I looked around the auditorium of the church I've attended for 14 years this month. The people there have been amazing to me and my family through our highs and lows. Our pastor encourages our congregation regularly to be "Jesus in skin" to those around us. To "see the need and meet the need" of the people in our lives. His words this morning were encouraging and uplifting, as usual, but it was all I could do to not take my pile of damp Kleenex and exit the building. Quickly. Certainly, it has nothing to do with this church or the precious people who attend it, but it is almost too hard to be there without D. I've wondered if I should just visit somewhere else, but I'm reminded of my promise to D to not make any major changes for a year.
When I left after the service, I ran into a lady I've known as long as I've been at my church. She hugged me and asked how I was. I decided to be honest and told her I was sad. She inexplicably (how often do you get to use that word?) asked me why. I realized she did not know I'd lost D, and I was not going to be the one to tell her. Not now, not no how. I mumbled something about the season and hurried to my getaway car.
Good lesson in remembering that the world does not revolve around me, and my life is not on the forefront of everyone's mind. I have a sweet friend who gently reminded me recently that I have not been very plugged into my church in the seven years that D has battled cancer. We attended as much as we could, but have not been regulars in Bible Study or Family Groups (the two places that people in our church connect.) She told me this to help me understand that when people don't call or come by it is not because they don't care: it is because I have "fallen off the radar" through my prolonged absence.
I have a term I use when my six-year old students want to blame another student for their own actions: "You are the boss of your body." For example, when someone wants to tell me, "Well, Johnny made me do that", I always remind them that no one can make them do anything wrong, they made the choice to do the offending thing. (Which I find is much more effective then the old chestnut, "Well, if Johnny jumped off the roof, would you jump, too?") So, guess what? I am the boss of my body. If I want to reconnect with the people around me, it is my responsibility to initiate it. Not to blame others for not being aware of every hairpin turn in my emotions and circumstances. Good to know.

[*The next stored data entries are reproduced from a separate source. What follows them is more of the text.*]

(** [check_sleeping] moves at most one thread from [sleep_check] to its run queue. *)
Lemma check_sleeping_ok s L T C c this :
  abs s L T C → inv None L T C → 0 ≤ c < nc → is_Some (T !! this) →
  runs s (check_sleeping c this)
    (λ _ s', ∃ L' C', abs s' L' T C' ∧ inv None L' T C' ∧ same_cur C C' ∧
      keeps L L' ∧ (L (sq c) = [] → L' = L)).
Proof.
  intros Ha Hi Hc Hth. assert (0 ≤ sq c < nr) as Hr by (unfold sq; lia).
  pose proof (rings_list _ _ _ (abs_rings _ _ _ _ _ Ha) (sq c) Hr) as Hl.
  set (P := λ n : lnode, match n with
    | Obj t => bool_decide (c_state <$> T !! t = Some S_READY) | Root _ => false end).
  set (found := λ n : lnode, default s (fst <$> check_body this n s)).
  assert (Hb : ∀ n, n ∈ Obj <$> L (sq c) →
    check_body this n s = Some (if P n then (found n, true) else (s, false))).
  { intros n (t & -> & Hin)%list_elem_of_fmap.
    destruct (member_sleep s L T C c t Ha Hi Hc Hin) as (k & Ht & _). subst P found. cbn [check_body].
    rewrite Ht. case_bool_decide as Hs; cbn in Hs.
    - destruct (sleep_body_ready s L T C c this t k) as (s' & E & _); try done; [congruence|].
      unfold check_body in *. by rewrite E.
    - apply (sleep_body_wait s L T C this t k Ha Ht). congruence. }
  pose proof (list_foreach_search lists (check_body this) (Root (sq c)) P found _ s Hl Hb) as E.
  assert (length (Obj <$> L (sq c)) ≤ size (threads s))%nat as Hf.
  { rewrite length_fmap. apply nodup_size; [by eapply abs_nodup|].
    intros t Hin. destruct (member_sleep s L T C c t Ha Hi Hc Hin) as (k & Ht & _).
    rewrite <- (abs_threads _ _ _ _ _ Ha), lookup_fmap in Ht. destruct (threads s !! t); [eauto|done]. }
  unfold runs, check_sleeping, root_of.
  rewrite (list_foreach_fuel _ _ _ _ _ _ _ E) by lia. cbn [mbind option_bind].
  eexists _, _. split; [done|].
  destruct (list_find P (Obj <$> L (sq c))) as [[i n]|] eqn:Ef; [|by exists L, C].
  apply list_find_Some in Ef as (Hin & HP & _).
  apply list_elem_of_lookup_2, list_elem_of_fmap in Hin as (t & -> & Hin).
  destruct (member_sleep s L T C c t Ha Hi Hc Hin) as (k & Ht & _).
  subst P found. cbn [check_body] in HP |- *. rewrite Ht in HP. apply Is_true_true, bool_decide_eq_true in HP.
  destruct (sleep_body_ready s L T C c this t k) as (s' & Es & HL); try done; [by injection HP|].
  unfold check_body in Es. rewrite Es. destruct HL as (L' & C' & H1 & H2 & H3 & H4).
  exists L', C'. split_and!; try done. intros E0. rewrite E0 in Hin. by apply elem_of_nil in Hin.
Qed.

Lemma runs_event s L T C t Q :
  abs s L T C → (∀ s', abs s' L T C → Q tt s') → runs s (event_send t) Q.
Proof.
  intros [H1 H2 H3 H4] HQ. eexists _, _. split; [done|]. apply HQ. by split.
Qed.
(* ===== verification/SchedSys.v ===== *)
(** * Executions of the scheduler

    The table of threads of a processor, the creation and the end of threads, and the theorems
    on executions of a machine with several processors. *)

From stdpp Require Import relations.
From S2P Require Import Prelude Clist Bits Sched SchedSpec SchedSafe.

Open Scope Z_scope.

Section table.
Context (nc nr : Z) (Hnc : 0 < nc) (Hnr : 3 * nc ≤ nr).

Notation tmap := (gmap Z tcore).
Notation cmap := (gmap Z ccore).
Implicit Types (L : Z → list Z) (T : tmap) (C : cmap) (s : kernel) (k : tcore).
Notation off := (off nr).
Notation abs := (abs nr).
Notation inv := (inv nc nr).
Notation wf := (wf nc).

Definition cc_slots (bm : list Z) (nx : Z) (cc : ccore) : ccore :=
  CC (cc_count cc) (cc_u cc) (cc_k cc) (cc_cur cc) (cc_idle cc) bm nx.

Definition k_ltid (i : Z) k : tcore := TC (c_state k) (c_type k) (c_cpu k) (c_queue k) i.

Lemma inv_slots X L T C c cc bm nx :
  inv X L T C → C !! c = Some cc → slots_ok bm nx →
  inv X L T (<[c := cc_slots bm nx cc]> C).
Proof.
  intros [Hm Hw Hp Hx Hc Hz] Ec Hs.
  assert (same_cur C (<[c := cc_slots bm nx cc]> C)) as Hcur.
  { intros c'. destruct (decide (c' = c)) as [->|Hne];
      [by rewrite lookup_insert_eq, Ec|by rewrite lookup_insert_ne]. }
  split; try done.
  - intros t k Ht Hne. eapply place_ok_cur; [done|]. by apply Hp.
  - intros c' Hc'. destruct (Hc c' Hc') as (cc1 & E1 & Hok).
    destruct (decide (c' = c)) as [->|Hne].
    + rewrite lookup_insert_eq. eexists. split; [done|]. assert (cc1 = cc) as -> by congruence.
      unfold cpu_ok in *. cbn. naive_solver.
    + rewrite lookup_insert_ne by done. eauto.
Qed.

Lemma inv_ltid L T C t k i :
  inv None L T C → T !! t = Some k → 0 ≤ i < SCHED_THREADS_NR →
  inv None L (<[t := k_ltid i k]> T) C.
Proof.
  intros Hi Ht Hr. pose proof (i_wf _ _ _ _ _ _ Hi t k Ht) as (H1 & H2 & _).
  eapply inv_set; try done. apply (i_place _ _ _ _ _ _ Hi t k Ht). done.
Qed.

Lemma runs_lift {A} s (o : option A) x (Q : A → kernel → Prop) :
  o = Some x → Q x s → runs s (lift o) Q.
Proof. intros -> HQ. by exists s, x. Qed.

(** Where the search starts. *)
Lemma slots_start bm nx :
  slots_ok bm nx → let nx' := if nx >=? SCHED_THREADS_NR then 0 else nx in
  slots_ok bm nx' ∧ nx' ≤ SCHED_THREADS_NR.
Proof.
  intros (Hl & H0 & Hs). cbn. destruct (Z.geb_spec nx SCHED_THREADS_NR) as [Hge|Hlt].
  - split; [|done]. split_and!; try done; lia.
  - split; [done|]. lia.
Qed.

Lemma slots_take bm nx bm' i :
  slots_ok bm nx → length bm' = length bm →
  (∀ n, nx ≤ n < i → wbit bm n = false) → 0 ≤ i →
  (∀ m, wbit bm' m = negb (m =? i) && wbit bm m) → slots_ok bm' (i + 1).
Proof.
  intros (Hl & H0 & Hs) Hl' Hf Hi Hb. split_and!; [congruence|lia|].
  intros j Hj Hlt. rewrite Hb. destruct (Z.eqb_spec j i) as [|Hne]; [done|]. cbn.
  destruct (decide (j < nx)); [by apply Hs|]. apply Hf. lia.
Qed.

(** [sched_register] gives the lowest free slot of the table, and fails with [ERANGE] exactly
    when there is none. *)
Lemma sched_register_ok s L T C t k :
  abs s L T C → inv None L T C → T !! t = Some k →
  runs s (sched_register t) (λ r s', ∃ cc T' C', C !! c_cpu k = Some cc ∧ same_cur C C' ∧
    abs s' L T' C' ∧ inv None L T' C' ∧
    ((r = ERANGE ∧ T' = T ∧ ∀ i, 0 ≤ i < SCHED_THREADS_NR → wbit (cc_bm cc) i = false) ∨
     (r = 0 ∧ ∃ i bm', 0 ≤ i < SCHED_THREADS_NR ∧ T' = <[t := k_ltid i k]> T ∧
        C' = <[c_cpu k := cc_slots bm' (i + 1) cc]> C ∧
        wbit (cc_bm cc) i = true ∧ (∀ j, 0 ≤ j < i → wbit (cc_bm cc) j = false) ∧
        ∀ j, wbit bm' j = negb (j =? i) && wbit (cc_bm cc) j))).
Proof.
  intros Ha Hi Ht. destruct (cpu_of nc nr _ _ _ _ _ _ Hi Ht) as (Hw & cc & Ec & Hok).
  assert (slots_ok (cc_bm cc) (cc_next cc)) as Hs by apply Hok.
  unfold sched_register. apply runs_bind. eapply runs_get_thread; [done..|]. intros th Eth.
  assert (lcpu th = c_cpu k) as -> by (by rewrite <- Eth).
  apply runs_bind. eapply runs_get_cpu; [done..|]. intros cp Ecp.
  assert (db_bitmap cp = cc_bm cc ∧ db_next cp = cc_next cc) as [-> ->] by (by rewrite <- Ecp).
  destruct (slots_start _ _ Hs) as [Hs' Hle].
  set (nx := if cc_next cc >=? SCHED_THREADS_NR then 0 else cc_next cc) in *.
  pose proof Hs' as (Hlen & H0 & Hused).
  destruct (bitmap_ffs2_spec (cc_bm cc) nx (SCHED_THREADS_NR / 8)) as (r & Er & Hr).
  { unfold bm_bits. by rewrite Hlen. }
  { by vm_compute. }
  { change (8 * (SCHED_THREADS_NR / 8)) with SCHED_THREADS_NR. lia. }
  change (8 * (SCHED_THREADS_NR / 8)) with SCHED_THREADS_NR in Hr.
  apply runs_bind. eapply runs_lift; [done|].
  destruct Hr as [[-> Hnone]|(Hr & Hset & Hfirst)].
  - rewrite Z.eqb_refl. apply runs_bind.
    eapply (runs_mod_cpu nr _ _ _ _ _ _ _ (cc_slots (cc_bm cc) nx)); [done|done|done|].
    intros s1 Ha1. apply runs_ret.
    eexists cc, T, _. split; [done|]. split; [|split; [exact Ha1|split; [by apply inv_slots|]]].
    + intros c'. destruct (decide (c' = c_cpu k)) as [->|Hne];
        [by rewrite lookup_insert_eq, Ec|by rewrite lookup_insert_ne].
    + left. split_and!; try done. intros i Hir.
      destruct (decide (i < nx)); [by apply Hused|]. apply Hnone. lia.
  - rewrite (proj2 (Z.eqb_neq r (-1))) by lia.
    destruct (bitmap_clear_spec (cc_bm cc) r) as (bm' & Eb & Hl' & Hb').
    { unfold bm_bits. rewrite Hlen. unfold SCHED_THREADS_NR, CPU_WIDTH in *. lia. }
    apply runs_bind. eapply runs_lift; [done|]. apply runs_bind.
    rewrite (u32_small (r + 1)) by (unfold SCHED_THREADS_NR, wsize in *; lia).
    eapply (runs_mod_cpu nr _ _ _ _ _ _ _ (cc_slots bm' (r + 1))); [done|done|done|].
    intros s1 Ha1. apply runs_bind.
    eapply (runs_mod_thread nr _ _ _ _ _ _ _ (k_ltid r)); [done..|]. intros s2 Ha2.
    apply runs_ret. eexists cc, _, _. split; [done|].
    split; [|split; [exact Ha2|split]].
    + intros c'. destruct (decide (c' = c_cpu k)) as [->|Hne];
        [by rewrite lookup_insert_eq, Ec|by rewrite lookup_insert_ne].
    + apply inv_ltid; [|done|lia]. apply inv_slots; [done..|].
      eapply (slots_take (cc_bm cc) nx); try done. lia.
    + right. split; [done|]. exists r, bm'. split_and!; try done; try lia.
      intros j Hj. destruct (decide (j < nx)); [apply Hused; lia|]. apply Hfirst. lia.
Qed.

Lemma sched_unregister_ok s L T C t k :
  abs s L T C → inv None L T C → T !! t = Some k →
  runs s (sched_unregister t) (λ _ s', ∃ C', same_cur C C' ∧ abs s' L T C' ∧ inv None L T C').
Proof.
  intros Ha Hi Ht. destruct (cpu_of nc nr _ _ _ _ _ _ Hi Ht) as (Hw & cc & Ec & Hok).
  assert (slots_ok (cc_bm cc) (cc_next cc)) as (Hlen & H0 & Hused) by apply Hok.
  destruct Hw as (_ & _ & Hlt).
  unfold sched_unregister. apply runs_bind. eapply runs_get_thread; [done..|]. intros th Eth.
  assert (lcpu th = c_cpu k ∧ ltid th = c_ltid k) as [-> ->] by (by rewrite <- Eth).
  apply runs_bind. eapply runs_get_cpu; [done..|]. intros cp Ecp.
  assert (db_bitmap cp = cc_bm cc ∧ db_next cp = cc_next cc) as [-> ->] by (by rewrite <- Ecp).
  destruct (bitmap_set_spec (cc_bm cc) (c_ltid k)) as (bm' & Eb & Hl' & Hb').
  { unfold bm_bits. rewrite Hlen. unfold SCHED_THREADS_NR, CPU_WIDTH in *. lia. }
  apply runs_bind. eapply runs_lift; [done|].
  set (nx := if c_ltid k <? cc_next cc then c_ltid k else cc_next cc).
  eapply (runs_mod_cpu nr _ _ _ _ _ _ _ (cc_slots bm' nx)); [done|done|done|]. intros s1 Ha1.
  eexists. split; [|split; [exact Ha1|]].
  - intros c'. destruct (decide (c' = c_cpu k)) as [->|Hne];
      [by rewrite lookup_insert_eq, Ec|by rewrite lookup_insert_ne].
  - apply inv_slots; [done..|]. subst nx. split_and!; [congruence| |].
    + destruct (Z.ltb_spec (c_ltid k) (cc_next cc)); lia.
    + intros i Hir Hlt'. rewrite Hb'.
      destruct (Z.ltb_spec (c_ltid k) (cc_next cc)); rewrite Hused by lia;
        rewrite (proj2 (Z.eqb_neq i (c_ltid k))) by lia; done.
Qed.
(** C22. A semaphore never lets more waits through than its initial value and the posts allow, and
    keeps no thread waiting while it could let one through: the count is what is left, or minus
    the number of waiting threads.  This is for any number of threads on any number of
    processors, whatever else they do with the scheduler; no step fails; and the threads are
    served in the order in which they came: a step puts a thread at the end of the queue, or a
    post takes the first thread out of it.  The value and the number of posts together stay below
    2^31, where the count would wrap around; and, as in [sched_safe], a thread is not preempted
    between [wait_on] and [sched_sleep] ([preempted_waiter_corrupts]). *)
Theorem sem_counts x0 x :
  0 < nc → 3 * nc ≤ nr → sem_initial x0 → rtc sem_step x0 x →
  value (sem x0) + posts x < 2 ^ 31 →
  ∃ l, waiters nr (ker x) (sem_queue (sem x)) l ∧
    sem_count (sem x) = value (sem x0) + posts x - granted x - Z.of_nat (length l) ∧
    granted x ≤ value (sem x0) + posts x ∧
    (l ≠ [] → granted x = value (sem x0) + posts x) ∧
    (∀ c t call, 0 ≤ c < nc → may_step c t x = true → is_Some (sem_next t call x)) ∧
    (∀ x', sem_step x x' → ∃ l', waiters nr (ker x') (sem_queue (sem x')) l' ∧
       served x l x' l').
Proof.
  intros Hnc Hnr Hi Hr HB.
  set (I x l := value (sem x0) + posts x < 2 ^ 31 → ginv (value (sem x0)) x l).
  destruct (sem_reach Hnc Hnr I x0 x) as (Eq & l & HG & HI); try done.
  { intros y l s HI HB'. destruct (HI HB'). by split. }
  { intros y l t call p s Ep Hl Hn HI HB'. apply ginv_spec; try done. apply HI.
    destruct (sem_spec_frame t call p y l Ep) as (_ & _ & _ & Hp). cbn in *. lia. }
  { intros _. destruct Hi as [_ H1 H2 _ _ H5 (H6 & H7 & _)]. unfold SEM_VALUE_MAX in H2.
    split; cbn; try done; try lia. set_solver. }
  destruct (HI HB) as [H1 H2 H3 H4 H5 H6 H7]. pose proof (si_queue _ Hi) as Hq.
  rewrite <- Eq in Hq. exists l. split; [by apply (G_waiters Hnc Hnr)|]. split; [done|].
  split; [lia|]. split; [destruct l; cbn in *; [done|lia]|]. split.
  - intros c t call Hc Hm.
    destruct (sem_next_ok Hnc Hnr _ Hq x c t call l HG eq_refl Hc Hm) as (p & s' & _ & _ & E & _).
    rewrite E. eauto.
  - intros x' Hst.
    destruct (sem_step_ok Hnc Hnr _ Hq (λ y m, sem_queue (sem y) = sem_queue (sem x) ∧
      served x l y m) x x' l) as (l' & HG' & E & Hs); try done.
    + intros t call p s Ep _ _ _. split; [by apply sem_spec_frame|apply sem_spec_served].
    + split; [done|]. by left.
    + exists l'. split; [|done]. rewrite E. by apply (G_waiters Hnc Hnr).
Qed.

(** C7. A semaphore of value 1 is a mutex: at most one thread has it; while a thread waits another
    one has it, so that no wake-up is lost; a thread that has it and has returned from its wait
    is the owner, its post is accepted and another wait of it is refused; every other thread's
    post is refused; and a thread in its sleep is on the queue or has been given the
    semaphore.  Two conditions: [sem_init] does not set the owner, so the word it finds there must
    not be the address of one of the threads that use the semaphore ([stale_owner_posts] shows what
    happens otherwise); and, as in [sched_safe], a thread is not preempted between [wait_on] and
    [sched_sleep] ([preempted_waiter_corrupts]). *)
Theorem sem_mutex x0 x :
  0 < nc → 3 * nc ≤ nr → sem_initial x0 → value (sem x0) = 1 →
  (∀ t, owner (sem x0) = Some t → pcs x0 !! t = None) → rtc sem_step x0 x →
  (∀ t u, t ∈ has x → u ∈ has x → t = u) ∧
  (∀ t err, pcs x !! t = Some (SRet err) → t ∈ has x →
     owner (sem x) = Some t ∧ sem_post_refused t (sem x) = false ∧
     sem_relocks t (sem x) = true) ∧
  (∀ t, is_Some (pcs x !! t) → t ∉ has x → sem_post_refused t (sem x) = true) ∧
  ∃ l, waiters nr (ker x) (sem_queue (sem x)) l ∧
    (l ≠ [] → ∃ t, t ∈ has x ∧ t ∉ l) ∧
    (∀ t, pcs x !! t = Some SAsleep → t ∈ l ∨ t ∈ has x).
Proof.
  intros Hnc Hnr Hi Hv Ho Hr.
  destruct (sem_reach Hnc Hnr (λ x l, ∃ h, minv x l h) x0 x) as (Eq & l & HG & h & Hm); try done.
  { intros y l s (h & [H1 H2 H3 H4 H5 H6 H7 H8]). exists h. by split. }
  { intros y l t call p s Ep Hl Hn (h & Hm). by eapply minv_spec. }
  { exists None. destruct Hi as [_ H1 H2 _ H4 H5 (H6 & H7 & H8)]. split; try done.
    - rewrite H8. set_solver.
    - cbn. lia.
    - intros u Eu [p Hu]. by rewrite (Ho u Eu) in Hu.
    - intros u p ->%H4. cbn. rewrite H8. set_solver.
    - set_solver. }
  destruct Hm as [H1 H2 H3 H4 H5 H6 H7 H8].
  assert (∀ t, h = Some t → sem_count (sem x) ≤ 0) as Hc by (intros t ->; lia).
  split; [intros t u; rewrite !H3; congruence|].
  unfold sem_post_refused, sem_relocks, sem_taken. rewrite H1. cbn [Z.eqb Pos.eqb andb].
  split; [|split].
  - intros t err Et Hin. pose proof (H7 t _ Et Hin) as E. apply H3, Hc in Hin.
    rewrite E, bool_decide_eq_true_2, Z.gtb_ltb by done. split; [done|].
    rewrite (proj2 (Z.ltb_ge _ _)), (proj2 (Z.eqb_neq _ _)), andb_false_r by lia. done.
  - intros t Ht Hn. rewrite bool_decide_eq_false_2 by (intros E; by apply Hn, H3, H6).
    rewrite Z.gtb_ltb. destruct (Z.leb_spec (sem_count (sem x)) 0), (Z.ltb_spec 0 (sem_count (sem x)));
      cbn; try done; lia.
  - pose proof (si_queue _ Hi) as Hq. rewrite <- Eq in Hq.
    exists l. split; [by apply (G_waiters Hnc Hnr)|]. split.
    + intros Hl. destruct h as [h|]; [|by destruct Hl; auto]. exists h. rewrite H3.
      split; [done|]. intros Hin. by destruct (H8 h Hin).
    + intros t Ht. exact (H7 t _ Ht).
Qed.
End sys.

(** Executions given by a list of steps; each is checked to be possible. *)
Inductive sevent := Kop (c : Z) (op : kop) | Sem (c t : Z) (call : scall).

Fixpoint sem_exec (nc nr : Z) (l : list sevent) (x : ssys) : option ssys :=
  match l with
  | [] => Some x
  | Kop c op :: l =>
      if (0 <=? c) && (c <? nc) && may_kop nc nr c op x
      then '(s, _) ← do_op c op (ker x); sem_exec nc nr l (with_ker s x) else None
  | Sem c t call :: l =>
      if (0 <=? c) && (c <? nc) && may_step c t x
      then x' ← sem_next t call x; sem_exec nc nr l x' else None
  end.

Lemma sem_exec_rtc nc nr l x x' : sem_exec nc nr l x = Some x' → rtc (sem_step nc nr) x x'.
Proof.
  revert x. induction l as [|[c op|c t call] l IH]; intros x E; [by injection E as ->| |];
    cbn in E; destruct ((0 <=? c) && (c <? nc)) eqn:Ec; try done; cbn in E.
  - destruct (may_kop nc nr c op x) eqn:Em; [|done].
    destruct (do_op c op (ker x)) as [[s []]|] eqn:Ed; [|done]. cbn in E.
    eapply rtc_l; [|by apply IH]. eapply step_kop; [|done|done]. lia.
  - destruct (may_step c t x) eqn:Em; [|done].
    destruct (sem_next t call x) as [x1|] eqn:Ed; [|done]. cbn in E.
    eapply rtc_l; [|by apply IH]. eapply step_sem; [|done|done]. lia.
Qed.

(** The machine [boot], with a free mutex on the queue 6 and two threads that use it; the owner
    is a word that [sem_init] left there. *)
Definition mutex_boot : ssys :=
  {| ker := boot;
     sem := {| value := 1; sem_count := 1; scope := SEM_SCOPE_SYS; owner := Some 77;
               sem_queue := 6 |};
     pcs := {[2 := SRet 0; 3 := SRet 0]}; posts := 0; granted := 0; has := ∅ |}.

Lemma mutex_boot_initial : sem_initial 2 8 mutex_boot.
Proof.
  split; try done; [apply boot_initial|]. intros t p Ht. cbn in Ht.
  apply lookup_insert_Some in Ht as [[_ <-]|[_ Ht]]; [done|].
  by apply lookup_singleton_Some in Ht as [_ <-].
Qed.

(** Thread 2 takes the mutex; thread 3, on the other processor, waits for it and sleeps. *)
Definition contention : list sevent :=
  [Kop 0 (Create 2); Kop 1 (Create 3); Kop 0 Yield; Kop 1 Yield; Kop 0 EnterKernel;
   Sem 0 2 CallWait; Sem 0 2 CallWait; Sem 0 2 CallWait;
   Sem 1 3 CallWait; Sem 1 3 CallWait; Sem 1 3 CallWait; Sem 1 3 CallWait].

Lemma contention_facts :
  (λ x, (pcs x !! 2, pcs x !! 3, bool_decide (2 ∈ has x), bool_decide (3 ∈ has x),
         sem_count (sem x), posts x, granted x)) <$> sem_exec 2 8 contention mutex_boot =
  Some (Some (SRet 0), Some SAsleep, true, false, -1, 0, 1).
Proof. vm_compute. reflexivity. Qed.

Lemma sem_mutex_witness :
  ∃ x, sem_exec 2 8 contention mutex_boot = Some x ∧ pcs x !! 3 = Some SAsleep ∧
    owner (sem x) = Some 2 ∧ sem_post_refused 2 (sem x) = false ∧
    sem_post_refused 3 (sem x) = true ∧
    ∃ l, waiters 8 (ker x) (sem_queue (sem x)) l ∧ 3 ∈ l.
Proof.
  pose proof contention_facts as Hf.
  destruct (sem_exec 2 8 contention mutex_boot) as [x|] eqn:E; [|discriminate Hf].
  cbn [fmap option_fmap option_map] in Hf. injection Hf as H2 H3 Hh Hn _ _ _.
  apply bool_decide_eq_true in Hh. apply bool_decide_eq_false in Hn.
  pose proof (sem_exec_rtc _ _ _ _ _ E) as Hr. clear E.
  destruct (sem_mutex 2 8 mutex_boot x ltac:(lia) ltac:(lia) mutex_boot_initial eq_refl
    ltac:(intros t [= <-]; reflexivity) Hr) as (_ & Ho & Hp & l & Hw & _ & Hs).
  destruct (Ho 2 0 H2 Hh) as (H4 & H5 & _).
  exists x. refine (conj eq_refl (conj H3 (conj H4 (conj H5 (conj (Hp 3 (mk_is_Some _ _ H3) Hn) _))))).
  exists l. refine (conj Hw _). destruct (Hs 3 H3) as [Hin|Hin]; [exact Hin|by destruct Hn].
Defined.

(** When the word that [sem_init] leaves in [owner] is thread 3, thread 3 can post while thread 2
    has taken the semaphore and not yet written the owner, and then take it too. *)
Definition stale_boot : ssys :=
  with_sem (set_owner (Some 3) (sem mutex_boot)) mutex_boot.

Definition stale_run : list sevent :=
  [Kop 0 (Create 2); Kop 1 (Create 3); Kop 0 Yield; Kop 1 Yield; Kop 0 EnterKernel;
   Sem 0 2 CallWait; Sem 0 2 CallWait; Sem 1 3 CallPost; Sem 1 3 CallPost; Sem 1 3 CallPost;
   Sem 1 3 CallWait; Sem 1 3 CallWait].

Lemma stale_owner_posts :
  (λ x, (bool_decide (2 ∈ has x), bool_decide (3 ∈ has x))) <$> sem_exec 2 8 stale_run stale_boot =
  Some (true, true).
Proof. vm_compute. reflexivity. Qed.

(** Thread 2 posts: the mutex goes to thread 3. *)
Definition hand_over : list sevent :=
  contention ++ [Sem 0 2 CallPost; Sem 0 2 CallPost; Sem 0 2 CallPost; Kop 1 Yield;
                 Sem 1 3 CallWait].

Lemma hand_over_facts :
  (λ x, (pcs x !! 3, owner (sem x), sem_count (sem x), posts x, granted x))
    <$> sem_exec 2 8 hand_over mutex_boot = Some (Some (SRet 0), Some 3, 0, 1, 2).
Proof. vm_compute. reflexivity. Qed.

Lemma sem_counts_witness :
  ∃ x l, sem_exec 2 8 hand_over mutex_boot = Some x ∧ pcs x !! 3 = Some (SRet 0) ∧
    granted x = 2 ∧ posts x = 1 ∧ waiters 8 (ker x) (sem_queue (sem x)) l ∧ l = [].
Proof.
  pose proof hand_over_facts as Hf.
  destruct (sem_exec 2 8 hand_over mutex_boot) as [x|] eqn:E; [|discriminate Hf].
  cbn [fmap option_fmap option_map] in Hf. injection Hf as H3 _ Hc Hp Hg.
  pose proof (sem_exec_rtc _ _ _ _ _ E) as Hr. clear E.
  destruct (sem_counts 2 8 mutex_boot x ltac:(lia) ltac:(lia) mutex_boot_initial Hr
    ltac:(rewrite Hp; reflexivity)) as (l & Hw & Hn & _).
  exists x, l. refine (conj eq_refl (conj H3 (conj Hg (conj Hp (conj Hw _))))).
  apply length_zero_iff_nil. cbn in Hn. lia.
Defined.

And then a sweet thing happened tonight: the lady who had been sitting in front of me at church this morning called. She told me she'd heard this was my first Christmas alone, and that maybe we could get together later. She lost her husband just a few months before I lost D, so she is not much further down the road than I am. But she was reaching out to me. Because she is the boss of her body. And she apparently chooses to extend a hand (and not point a finger) if she is feeling low.
And when Christmas is finally over? I'm taking that hand. And, hopefully, extending mine to someone else.